During Lukashenko’s 26-year reign, anytime his regime caught wind of an uprising, it acted swiftly to suppress dissidents, says Ivy. And trapped in a state of helplessness, the people, scarred by the devastation of the second world war and still reeling from the Chernobyl disaster (which received about 60 percent of the contamination that fell on the former Soviet Union following the event), remained mostly subservient.
But the country’s worsening economic outlook, Lukashenko’s dismissal of the COVID-19 pandemic as a hoax, and his regime’s ruling that opposition figures were ineligible to run in the election propelled the Belarusians into action, says Doroshenko.

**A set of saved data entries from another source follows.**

(** ** [handleBasicOnExit] *)

Ltac exit_cases s :=
  unfold handleBasicOnExit, handleBasicOnExit_produce;
  destruct (Z.eqb_spec (updated (network (steps s))) 0) as [?Hn|?Hn];
  destruct (Z.eqb_spec (updated (storage (steps s))) 0) as [?Hd|?Hd];
  simpl.

Lemma handleBasicOnExit_idle props s :
  updated (network (steps s)) ≠ 0%Z → updated (storage (steps s)) ≠ 0%Z →
  handleBasicOnExit props s = s.
Proof. intros ? ?. by exit_cases s. Qed.

Lemma handleBasicOnExit_network_updated props s :
  updated (network (steps (handleBasicOnExit props s))) =
    if (updated (network (steps s)) =? 0)%Z then 1%Z else updated (network (steps s)).
Proof. exit_cases s; rewrite ?Hn; done. Qed.

Lemma handleBasicOnExit_storage_updated props s :
  updated (storage (steps (handleBasicOnExit props s))) =
    if (updated (storage (steps s)) =? 0)%Z then 1%Z else updated (storage (steps s)).
Proof. exit_cases s; rewrite ?Hd; done. Qed.

Lemma handleBasicOnExit_nics props s :
  updated (network (steps s)) = 0%Z →
  nics (handleBasicOnExit props s) =
    match templates_get props (prop (basic (steps s)) "templateId") with
    | None => []
    | Some template => nic_draft <$> tpl_nics template
    end.
Proof. intros ?. by exit_cases s. Qed.

Lemma handleBasicOnExit_disks props s :
  updated (storage (steps s)) = 0%Z →
  disks (handleBasicOnExit props s) =
    match templates_get props (prop (basic (steps s)) "templateId") with
    | None => []
    | Some template =>
        disk_edit_mode <$>
          (disk_draft template s
             (createStorageDomainList (storageDomains props)
                (prop (basic (steps s)) "dataCenterId") (locale props))
             <$> tpl_disks template)
    end.
Proof. intros ?. by exit_cases s. Qed.

Lemma handleBasicOnExit_storage_valid props s :
  updated (storage (steps s)) = 0%Z →
  valid (nav_storage (stepNavigation (handleBasicOnExit props s))) =
    negb (bool_decide (is_Some
      (List.find (λ d, truthy (prop d "underConstruction"))
         (disks (handleBasicOnExit props s))))).
Proof. intros ?. by exit_cases s. Qed.

Lemma disk_edit_mode_other disk k :
  k ≠ "underConstruction" → disk_edit_mode disk !! k = disk !! k.
Proof.
  intros Hk. unfold disk_edit_mode, spread. destruct (truthy _); [done|].
  rewrite lookup_union, lookup_singleton_ne by done. by destruct (disk !! k).
Qed.

Lemma disk_draft_diskType template s sds disk :
  disk_draft template s sds disk !! "diskType" =
    Some (VStr (spec_diskType (tpl_type template)
                  (prop (basic (steps s)) "optimizedFor") (disk_sparse disk))).
Proof.
  unfold spec_diskType.
  replace (bool_decide (tpl_type template = "desktop"
                        ∨ prop (basic (steps s)) "optimizedFor" = VStr "desktop"))
    with (String.eqb (tpl_type template) "desktop"
          || strict_eq (prop (basic (steps s)) "optimizedFor") (VStr "desktop")).
  { reflexivity. }
  unfold strict_eq.
  destruct (String.eqb_spec (tpl_type template) "desktop") as [Heq|Hne]; simpl.
  - symmetry. apply bool_decide_eq_true_2. by left.
  - apply bool_decide_ext. tauto.
Qed.

(** The two ways a derived disk leaves the second [map]. *)
Lemma disk_edit_mode_draft template s sds disk :
  let d := disk_edit_mode (disk_draft template s sds disk) in
  (prop d "canUserUseStorageDomain" = VBool false ∧
   d !! "underConstruction" = Some (VObj (shadow_copy d)))
  ∨ (prop d "canUserUseStorageDomain" = VBool true ∧
     d !! "underConstruction" = None).
Proof.
  unfold disk_draft. generalize (bool_decide (is_Some
      (List.find (λ sd, String.eqb (option_id sd) (disk_storageDomainId disk)) sds))).
  intros [|]; [right|left]; split; reflexivity.
Qed.

Lemma shadow_copy_storageDomainId disk :
  shadow_copy disk !! "storageDomainId" = Some (VStr "_").
Proof. apply lookup_insert_eq. Qed.

Lemma shadow_copy_other disk k :
  k ≠ "storageDomainId" → k ≠ "underConstruction" →
  shadow_copy disk !! k = disk !! k.
Proof.
  intros ? ?. unfold shadow_copy. by rewrite lookup_insert_ne, lookup_delete_ne.
Qed.

(** C1: every disk derived from a template on leaving the basic step
    has the disk type of the defaulting rule: thin when the template's
    class or the wizard's optimizedFor is "desktop", otherwise thin for
    a sparse source disk and pre for a disk that is not sparse. *)
Theorem derived_diskType props s template :
  updated (storage (steps s)) = 0%Z →
  templates_get props (prop (basic (steps s)) "templateId") = Some template →
  Forall2
    (λ disk draft,
       prop draft "diskType" =
         VStr (spec_diskType (tpl_type template)
                 (prop (basic (steps s)) "optimizedFor") (disk_sparse disk)))
    (tpl_disks template) (disks (handleBasicOnExit props s)).
Proof.
  intros Hd Ht. rewrite handleBasicOnExit_disks, Ht by done.
  rewrite <- list_fmap_compose. apply Forall2_fmap_r, Forall_Forall2_diag, Forall_forall.
  intros disk _. simpl. unfold prop.
  by rewrite disk_edit_mode_other, disk_draft_diskType.
Qed.

(** C5: leaving the basic step twice in a row changes nothing the
    second time: after the first call both counters are non-zero, and
    the second call returns the state it is given. *)
Theorem handleBasicOnExit_idempotent props s :
  let s1 := handleBasicOnExit props s in
  updated (network (steps s1)) ≠ 0%Z ∧
  updated (storage (steps s1)) ≠ 0%Z ∧
  handleBasicOnExit props s1 = s1.
Proof.
  intros s1.
  assert (Hn : updated (network (steps s1)) ≠ 0%Z).
  { subst s1. rewrite handleBasicOnExit_network_updated.
    by destruct (Z.eqb_spec (updated (network (steps s))) 0). }
  assert (Hd : updated (storage (steps s1)) ≠ 0%Z).
  { subst s1. rewrite handleBasicOnExit_storage_updated.
    by destruct (Z.eqb_spec (updated (storage (steps s))) 0). }
  split_and!; [done..|]. by apply handleBasicOnExit_idle.
Qed.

Now, protesters are demanding a free and fair election—and the release of Lukashenko’s challengers, which includes journalists and opposition figures. After two of his rivals were jailed and one was denied registration as a candidate, the wife of one—Sviatlana Tikhanovskaya, described as a shy, 37-year-old language teacher—emerged as Lukashenko’s main opposition. She is leading a movement that poses the biggest challenge to Lukashenko’s grip on power, Ivy says.
But, she says, the Belarusians fear Russian intervention. Russian President Vladimir Putin has offered to assist Belarus in accordance with a collective military pact if necessary. While that doesn’t bode well for the people’s democratic movement, Ivy says she chooses to remain hopeful.
Ivy, Petrusevich, and Doroshenko are confident the country will emerge stronger from the present turmoil.
“I believe it’s going to be a beautiful story that countries of the world will take as an example of how to be peaceful but strong,” Ivy says.